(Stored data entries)
::::

(* ===== verification/ClockSync.v ===== *)
(** * Clock synchronisation: [clock_sync.rs] and [clock_sync_runtime.rs]

    Four-timestamp offset estimation, the per-session tracker and the runtime's
    probing loop and control handler. *)

From S2P Require Import Prelude Bytes CoreTypes Observe GameWire Quality Heartbeat.

Record ClockSyncSample := mkClockSyncSample {
  server_minus_client_us : Z;
  cs_rtt : Duration;
  cs_samples : Z
}.

Definition i64_range (z : Z) : Prop := - 2 ^ 63 ≤ z ≤ 2 ^ 63 - 1.
#[export] Instance i64_range_dec z : Decision (i64_range z).
Proof. unfold i64_range. apply _. Defined.

(** [i64::try_from(..).ok()]. *)
Definition i64_try_from (z : Z) : option Z := if decide (i64_range z) then Some z else None.

Definition micros (us : Z) : Duration := us * 1000.

(** The [i128] sum cannot overflow; its division by two truncates towards zero. *)
Definition calculate_sample (t1_us t2_us t3_us t4_us : Z) : option ClockSyncSample :=
  if decide (t3_us < t2_us ∨ t4_us < t1_us) then None
  else
    let client_elapsed := t4_us - t1_us in
    let server_elapsed := t3_us - t2_us in
    rtt_us ← checked_sub client_elapsed server_elapsed;
    let offset := Z.quot ((t2_us - t1_us) + (t3_us - t4_us)) 2 in
    offset ← i64_try_from offset;
    Some (mkClockSyncSample offset (micros rtt_us) 1).

Record ClockSyncTracker := mkClockSyncTracker {
  ct_client : bool;
  ct_last_sent : option Instant;
  ct_pending : option (Z * Z * Instant);
  ct_last_inbound_probe : option Instant;
  ct_sample : option ClockSyncSample
}.
#[export] Instance ClockSyncTracker_eta : Eta ClockSyncTracker := λ t,
  mkClockSyncTracker (ct_client t) (ct_last_sent t) (ct_pending t) (ct_last_inbound_probe t)
    (ct_sample t).
Lemma fair_present c f s :
  fair_wf c f → s ∈ sessions f → ∃ m l, messages f !! s = Some (m :: l).
Proof.
  intros W [l Hl]%(fw_dom _ _ W). destruct (fw_queue _ _ W _ _ Hl) as [Hne _].
  destruct l as [|m l]; [done|]. eauto.
Qed.

Lemma fair_push_wf c f m :
  fair_wf c f → GamePriority.index (sm_priority m) = c → fair_wf c (fair_push f m).
Proof.
  intros W Hc. unfold fair_push. set (s := sm_session m).
  destruct (messages f !! s) as [l|] eqn:Hl; cbn [default].
  - destruct (fw_queue _ _ W _ _ Hl) as [Hne Hall]. rewrite decide_False by done. cbn.
    split; cbn; [apply W| |].
    + intros x. rewrite (fw_dom _ _ W). destruct (decide (x = s)) as [->|].
      * rewrite lookup_insert_eq, Hl. split; intros _; eauto.
      * by rewrite lookup_insert_ne by done.
    + intros x k. destruct (decide (x = s)) as [->|].
      * rewrite lookup_insert_eq. intros [= <-]. split; [by destruct l|].
        apply Forall_app. split; [done|]. by constructor.
      * rewrite lookup_insert_ne by done. apply W.
  - rewrite decide_True by done. cbn. assert (s ∉ sessions f) as Hs by (rewrite (fw_dom _ _ W), Hl; by intros []).
    split; cbn.
    + apply NoDup_app. split_and!; [apply W| |apply NoDup_singleton].
      intros x Hx ->%list_elem_of_singleton. done.
    + intros x. rewrite elem_of_app, list_elem_of_singleton, (fw_dom _ _ W).
      destruct (decide (x = s)) as [->|].
      * rewrite lookup_insert_eq. split; eauto.
      * rewrite lookup_insert_ne by done. naive_solver.
    + intros x k. destruct (decide (x = s)) as [->|].
      * rewrite lookup_insert_eq. intros [= <-]. split; [done|]. by constructor.
      * rewrite lookup_insert_ne by done. apply W.
Qed.

Lemma contents_push c f m :
  fair_wf c f → contents (fair_push f m) ≡ₚ m :: contents f.
Proof.
  intros W. unfold fair_push, contents. set (s := sm_session m).
  destruct (messages f !! s) as [l|] eqn:Hl; cbn [default].
  - destruct (fw_queue _ _ W _ _ Hl) as [Hne _]. rewrite decide_False by done. cbn.
    assert (s ∈ sessions f) as Hs by (apply (fw_dom _ _ W); eauto).
    apply list_elem_of_split in Hs as (l1 & l2 & E). pose proof (fw_nodup _ _ W) as N.
    rewrite E in *. apply NoDup_app in N as (_ & N1 & [N2 _]%NoDup_cons).
    rewrite !bind_app. cbn.
    assert (s ∉ l1) as N0 by (intros H; apply (N1 s H); left).
    rewrite !queue_of_insert_other by done.
    unfold queue_of at 2 5. rewrite lookup_insert_eq, Hl. cbn. solve_Permutation.
  - rewrite decide_True by done. cbn. assert (s ∉ sessions f) as Hs by (rewrite (fw_dom _ _ W), Hl; by intros []).
    rewrite bind_app. cbn. rewrite queue_of_insert_other by done.
    unfold queue_of at 2. rewrite lookup_insert_eq. cbn. solve_Permutation.
Qed.

(** What a pop of a nonempty class does: the session at the head gives its oldest
    message and, unless that was its last, moves to the back. *)
Inductive popped (f : FairPriorityQueue) (m : ScheduledMessage) (f' : FairPriorityQueue) : Prop :=
| mkPopped (rest : list Z) (queue : list ScheduledMessage) :
    sessions f = sm_session m :: rest →
    messages f !! sm_session m = Some (m :: queue) →
    sessions f' = rest ++ (if decide (queue = []) then [] else [sm_session m]) →
    messages f' = (if decide (queue = []) then delete (sm_session m) (messages f)
                   else <[sm_session m := queue]> (messages f)) →
    popped f m f'.

Lemma fair_pop_nonempty c f :
  fair_wf c f → sessions f ≠ [] → ∃ m f', fair_pop f = Done (Some m, f') ∧ popped f m f'.
Proof.
  intros W Hne. destruct (sessions f) as [|s rest] eqn:Hs; [done|].
  destruct (fair_present c f s W) as (m & l & Hl); [rewrite Hs; by left|].
  destruct (fw_queue _ _ W _ _ Hl) as [_ [[Hm _] _]%Forall_cons].
  unfold fair_pop. rewrite Hs, Hl. cbn. eexists m, _. split; [done|].
  subst s. destruct (decide (l = [])) as [->|Hne'].
  - apply (mkPopped _ _ _ rest []); cbn; rewrite ?app_nil_r; done.
  - apply (mkPopped _ _ _ rest l); rewrite ?decide_False by done; done.
Qed.

Lemma popped_wf c f m f' : fair_wf c f → popped f m f' → fair_wf c f'.
Proof.
  intros W [rest l Hs Hl Hs' Hl']. set (s := sm_session m) in *.
  pose proof (fw_nodup _ _ W) as N. rewrite Hs in N. apply NoDup_cons in N as [N1 N2].
  assert (∀ x, x ∈ rest ↔ x ≠ s ∧ is_Some (messages f !! x)) as Hrest.
  { intros x. rewrite <- (fw_dom _ _ W), Hs, elem_of_cons. split; [|naive_solver].
    intros Hx. split; [by intros ->|by right]. }
  split.
  - rewrite Hs'. apply NoDup_app. split_and!; [done| |case_decide; repeat constructor; set_solver].
    intros x Hx. case_decide; [apply not_elem_of_nil|]. intros ->%list_elem_of_singleton. done.
  - intros x. rewrite Hs', Hl', elem_of_app, Hrest. destruct (decide (l = [])).
    + destruct (decide (x = s)) as [->|]; [rewrite lookup_delete_eq|rewrite lookup_delete_ne by done].
      * split; [|by intros []]. intros [[]|[]%elem_of_nil]. done.
      * split; [intros [[_ ?]|[]%elem_of_nil]; done|]. by left.
    + rewrite list_elem_of_singleton.
      destruct (decide (x = s)) as [->|]; [rewrite lookup_insert_eq|rewrite lookup_insert_ne by done];
        naive_solver.
  - intros x k. rewrite Hl'. destruct (fw_queue _ _ W _ _ Hl) as [_ [_ Hq]%Forall_cons].
    destruct (decide (l = [])); destruct (decide (x = s)) as [->|].
    + by rewrite lookup_delete_eq.
    + rewrite lookup_delete_ne by done. apply W.
    + rewrite lookup_insert_eq. intros [= <-]. done.
    + rewrite lookup_insert_ne by done. apply W.
Qed.

Lemma popped_contents c f m f' : fair_wf c f → popped f m f' → contents f ≡ₚ m :: contents f'.
Proof.
  intros W [rest l Hs Hl Hs' Hl']. set (s := sm_session m) in *.
  pose proof (fw_nodup _ _ W) as N. rewrite Hs in N. apply NoDup_cons in N as [N1 _].
  unfold contents. rewrite Hs, Hs', Hl'. cbn. unfold queue_of at 1. rewrite Hl. cbn.
  destruct (decide (l = [])) as [->|].
  - rewrite app_nil_r. cbn. by rewrite queue_of_delete_other.
  - rewrite bind_app, queue_of_insert_other by done. cbn. unfold queue_of at 3.
    rewrite lookup_insert_eq. cbn. solve_Permutation.
Qed.

Lemma contents_elem c f m :
  fair_wf c f → m ∈ contents f →
  sm_session m ∈ sessions f ∧ GamePriority.index (sm_priority m) = c.
Proof.
  intros W (s & Hm & Hs)%list_elem_of_bind.
  destruct (fair_present c f s W Hs) as (m' & l & Hl). unfold queue_of in Hm. rewrite Hl in Hm.
  destruct (fw_queue _ _ W _ _ Hl) as [_ Hall]. rewrite Forall_forall in Hall.
  by destruct (Hall m Hm) as [-> ?].
Qed.

Lemma contents_nil c f : fair_wf c f → contents f = [] ↔ sessions f = [].
Proof.
  intros W. split; [|unfold contents; by intros ->].
  unfold contents. destruct (sessions f) as [|s rest] eqn:Hs; [done|].
  destruct (fair_present c f s W) as (m & l & Hl); [rewrite Hs; by left|].
  cbn. unfold queue_of. rewrite Hl. done.
Qed.

Lemma remove_wf c f s : fair_wf c f → fair_wf c (fair_remove_session f s).2.
Proof.
  intros W. split; cbn.
  - apply NoDup_filter, W.
  - intros x. rewrite list_elem_of_filter, (fw_dom _ _ W). destruct (decide (x = s)) as [->|].
    + rewrite lookup_delete_eq. split; [by intros []|by intros []].
    + rewrite lookup_delete_ne by done. tauto.
  - intros x k. destruct (decide (x = s)) as [->|]; [by rewrite lookup_delete_eq|].
    rewrite lookup_delete_ne by done. apply W.
Qed.

Lemma queue_of_session c f s s' :
  fair_wf c f → Forall (λ m, sm_session m = s ↔ s' = s) (queue_of (messages f) s').
Proof.
  intros W. unfold queue_of. destruct (messages f !! s') as [l|] eqn:Hl; [|constructor].
  destruct (fw_queue _ _ W _ _ Hl) as [_ Hall]. cbn. eapply Forall_impl; [exact Hall|].
  cbn. intros m [-> _]. done.
Qed.

Lemma contents_remove c f s :
  fair_wf c f →
  contents (fair_remove_session f s).2 = filter (λ m, sm_session m ≠ s) (contents f) ∧
  (fair_remove_session f s).1 = len (filter (λ m, sm_session m = s) (contents f)).
Proof.
  intros W. unfold contents. cbn. split.
  - induction (sessions f) as [|x l IH]; [done|]. cbn [filter list_filter mbind list_bind].
    rewrite filter_app, <- IH. pose proof (queue_of_session c f s x W) as Q.
    destruct (decide (x ≠ s)) as [Hx|Hx]; cbn [mbind list_bind].
    + f_equal. unfold queue_of. rewrite lookup_delete_ne by done. symmetry. apply filter_all.
      eapply Forall_impl; [exact Q|]. cbn. naive_solver.
    + assert (filter (λ m, sm_session m ≠ s) (queue_of (messages f) x) = []) as ->; [|done].
      apply filter_none. eapply Forall_impl; [exact Q|]. cbn. intros m Hm Hn. apply Hx. naive_solver.
  - fold (queue_of (messages f) s). pose proof (fw_nodup _ _ W) as N.
    assert (∀ l, NoDup l → (s ∈ l ∨ queue_of (messages f) s = []) →
      filter (λ m, sm_session m = s) (l ≫= queue_of (messages f)) = queue_of (messages f) s) as H.
    { induction l as [|x l IH]; intros Hn Hs; cbn.
      - destruct Hs as [Hs| ->]; [by apply elem_of_nil in Hs|done].
      - apply NoDup_cons in Hn as [Hx Hn]. rewrite filter_app.
        pose proof (queue_of_session c f s x W) as Q. destruct (decide (x = s)) as [->|Hne].
        + rewrite filter_all by (eapply Forall_impl; [exact Q|]; cbn; naive_solver).
          assert (filter (λ m, sm_session m = s) (l ≫= queue_of (messages f)) = []) as ->;
            [|apply app_nil_r].
          apply filter_none, Forall_forall. intros m (y & Hm & Hy)%list_elem_of_bind E.
          pose proof (queue_of_session c f s y W) as Q'. rewrite Forall_forall in Q'.
          apply (Q' m Hm) in E. by subst.
        + assert (filter (λ m, sm_session m = s) (queue_of (messages f) x) = []) as ->.
          { apply filter_none. eapply Forall_impl; [exact Q|]. cbn. naive_solver. }
          apply IH; [done|]. destruct Hs as [Hs|]; [left|by right].
          apply elem_of_cons in Hs as [->|]; done. }
    rewrite H; [done|done|]. rewrite (fw_dom _ _ W). unfold queue_of.
    destruct (messages f !! s); [left; eauto|by right].
Qed.
Lemma with_key_absent k l : k ∉ slot_key <$> l → with_key k l = [].
Proof.
  intros H. apply filter_none, Forall_forall. intros x Hx E. apply H. rewrite <- E.
  by apply list_elem_of_fmap_2.
Qed.

Lemma with_key_unique l m :
  NoDup (slot_key <$> l) → m ∈ l → with_key (slot_key m) l = [m].
Proof.
  intros N (l1 & l2 & ->)%list_elem_of_split. rewrite fmap_app, fmap_cons in N.
  apply NoDup_app in N as (_ & N1 & [N2 _]%NoDup_cons).
  rewrite with_key_app, with_key_cons, decide_True by done.
  rewrite !with_key_absent; [done|done|]. intros H. apply (N1 _ H). by left.
Qed.

Lemma with_key_put l m k :
  NoDup (slot_key <$> put l m) →
  with_key k (put l m) = if decide (k = slot_key m) then [m] else with_key k l.
Proof.
  intros N. destruct (decide (k = slot_key m)) as [->|Hne].
  - apply with_key_unique; [done|]. apply put_elem. by left.
  - unfold put. case_decide; [|by rewrite with_key_app, with_key_cons, decide_False, app_nil_r by done].
    assert (∀ l' : list PendingRealtime,
      with_key k ((λ x, if decide (slot_key x = slot_key m) then m else x) <$> l') = with_key k l') as H'.
    { induction l' as [|x l' IH]; [done|]. rewrite fmap_cons, !with_key_cons, IH. f_equal.
      repeat case_decide; congruence. }
    apply H'.
Qed.

(** For every key, what was forwarded, is in flight and is pending are accepted values in
    the order of acceptance, and the newest of the last two is the last accepted. *)
Definition fresh_order (o : option PendingRealtime) (l acc fwd : list PendingRealtime) : Prop :=
  ∀ k, let live := with_key k (option_list o) ++ with_key k l in
    with_key k fwd ++ live `sublist_of` with_key k acc ∧
    (live ≠ [] → last live = last (with_key k acc)).

Definition snap_inv (lim : Z * Z * Z * Z) (st : Snapshots) : Prop :=
  ∃ l, rt_inv (sn_queue st) l ∧ rt_limits (sn_queue st) = lim ∧
    fresh_order (sn_inflight st) l (sn_accepted st) (sn_forwarded st).

Lemma fresh_put o l acc fwd m :
  NoDup (slot_key <$> put l m) →
  fresh_order o l acc fwd → fresh_order o (put l m) (acc ++ [m]) fwd.
Proof.
  intros N F k. destruct (F k) as [F1 F2]. cbn zeta in *.
  rewrite with_key_put, with_key_app, with_key_cons, app_nil_r by done.
  destruct (decide (k = slot_key m)) as [->|Hne].
  - rewrite decide_True by done. split; [|intros _; by rewrite !last_snoc].
    rewrite app_assoc. apply sublist_app; [|done]. etrans; [|exact F1].
    rewrite app_assoc. by apply sublist_inserts_r.
  - rewrite decide_False, app_nil_r by congruence. done.
Qed.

::::

On how many lines of the data does the word "eauto" appear? Only the number is wanted.

5